(DATA FOR THIS EXERCISE begins)

(** C3, amended.  Write-once holds for a non-zero handle: after the owner's
    [setProof(p, h1)] with [h1] not the zero address has succeeded, the slot
    of [p] holds [h1]; a further [setProof(p, h2)] by the owner fails with
    "existing proofs cannot be modified" (AlreadyRegistered), whoever calls
    it the storage is unchanged; and after any history of transactions the
    slot still holds [h1] and the owner's [setProof(p, h2)] still fails the
    same way. *)
Theorem setProof_write_once :
  forall (who : address) (p : uint24) (h1 h2 : address) (s : storage) (m1 : machine),
    h1 <> 0 ->
    run (setProof who p h1) s = Returned tt m1 ->
    let slot := validators_offset (proof_epoch p) (proof_category p) (proof_id p) in
    word_at (validators (store m1)) slot = h1
    /\ (forall who2, transact (setProof who2 p h2) (store m1) = store m1)
    /\ (forall txs who2,
          let s2 := replay txs (store m1) in
          word_at (validators s2) slot = h1
          /\ (isOwner who2 s2 = true ->
              run (setProof who2 p h2) s2
              = Reverted (Error "existing proofs cannot be modified") (mkMachine s2 []))).
Proof.
  intros who p h1 h2 s m1 Hh1 Hrun slot.
  rewrite setProof_run in Hrun. cbv zeta in Hrun. fold slot in Hrun.
  destruct (isOwner who s); [|discriminate].
  destruct (proof_epoch p <=? latestEpoch s) eqn:Hle; [|discriminate].
  destruct (word_at (validators s) slot =? 0); [|discriminate].
  apply Returned_inj in Hrun. destruct Hrun as [_ Hm]. subst m1. simpl_storage.
  assert (Hbound : word_at (<[slot := h1]> (validators s)) slot = h1).
  { rewrite word_at_insert. destruct (decide _); [reflexivity|contradiction]. }
  assert (Hh1' : (h1 =? 0) = false) by (apply Z.eqb_neq; exact Hh1).
  split; [exact Hbound|]. split.
  - intros who2. unfold transact. rewrite setProof_run. cbv zeta. simpl_storage.
    fold slot. rewrite Hle, Hbound, Hh1'.
    destruct (isOwner who2 _); reflexivity.
  - intros txs who2.
    set (s1 := set_validators (<[slot := h1]> (validators s)) s).
    destruct (replay_frame txs s1) as (_ & Hep & Hval & _).
    assert (Hkept : word_at (validators (replay txs s1)) slot = h1).
    { rewrite Hval; unfold s1; simpl_storage; rewrite Hbound; [reflexivity|exact Hh1]. }
    cbv zeta. split; [exact Hkept|].
    intros Hown. rewrite setProof_run. cbv zeta. fold slot. rewrite Hown, Hkept, Hh1'.
    unfold s1 in Hep. simpl_storage. apply Z.leb_le in Hle.
    destruct (proof_epoch p <=? latestEpoch (replay txs s1)) eqn:Hle2; [reflexivity|].
    apply Z.leb_gt in Hle2. unfold s1 in Hle2. lia.
Qed.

(DATA FOR THIS EXERCISE ends)

* WORK ITEM
Copy out all of the records verbatim.

* OUTPUT FOR THIS TASK
(** C3, amended.  Write-once holds for a non-zero handle: after the owner's
    [setProof(p, h1)] with [h1] not the zero address has succeeded, the slot
    of [p] holds [h1]; a further [setProof(p, h2)] by the owner fails with
    "existing proofs cannot be modified" (AlreadyRegistered), whoever calls
    it the storage is unchanged; and after any history of transactions the
    slot still holds [h1] and the owner's [setProof(p, h2)] still fails the
    same way. *)
Theorem setProof_write_once :
  forall (who : address) (p : uint24) (h1 h2 : address) (s : storage) (m1 : machine),
    h1 <> 0 ->
    run (setProof who p h1) s = Returned tt m1 ->
    let slot := validators_offset (proof_epoch p) (proof_category p) (proof_id p) in
    word_at (validators (store m1)) slot = h1
    /\ (forall who2, transact (setProof who2 p h2) (store m1) = store m1)
    /\ (forall txs who2,
          let s2 := replay txs (store m1) in
          word_at (validators s2) slot = h1
          /\ (isOwner who2 s2 = true ->
              run (setProof who2 p h2) s2
              = Reverted (Error "existing proofs cannot be modified") (mkMachine s2 []))).
Proof.
  intros who p h1 h2 s m1 Hh1 Hrun slot.
  rewrite setProof_run in Hrun. cbv zeta in Hrun. fold slot in Hrun.
  destruct (isOwner who s); [|discriminate].
  destruct (proof_epoch p <=? latestEpoch s) eqn:Hle; [|discriminate].
  destruct (word_at (validators s) slot =? 0); [|discriminate].
  apply Returned_inj in Hrun. destruct Hrun as [_ Hm]. subst m1. simpl_storage.
  assert (Hbound : word_at (<[slot := h1]> (validators s)) slot = h1).
  { rewrite word_at_insert. destruct (decide _); [reflexivity|contradiction]. }
  assert (Hh1' : (h1 =? 0) = false) by (apply Z.eqb_neq; exact Hh1).
  split; [exact Hbound|]. split.
  - intros who2. unfold transact. rewrite setProof_run. cbv zeta. simpl_storage.
    fold slot. rewrite Hle, Hbound, Hh1'.
    destruct (isOwner who2 _); reflexivity.
  - intros txs who2.
    set (s1 := set_validators (<[slot := h1]> (validators s)) s).
    destruct (replay_frame txs s1) as (_ & Hep & Hval & _).
    assert (Hkept : word_at (validators (replay txs s1)) slot = h1).
    { rewrite Hval; unfold s1; simpl_storage; rewrite Hbound; [reflexivity|exact Hh1]. }
    cbv zeta. split; [exact Hkept|].
    intros Hown. rewrite setProof_run. cbv zeta. fold slot. rewrite Hown, Hkept, Hh1'.
    unfold s1 in Hep. simpl_storage. apply Z.leb_le in Hle.
    destruct (proof_epoch p <=? latestEpoch (replay txs s1)) eqn:Hle2; [reflexivity|].
    apply Z.leb_gt in Hle2. unfold s1 in Hle2. lia.
Qed.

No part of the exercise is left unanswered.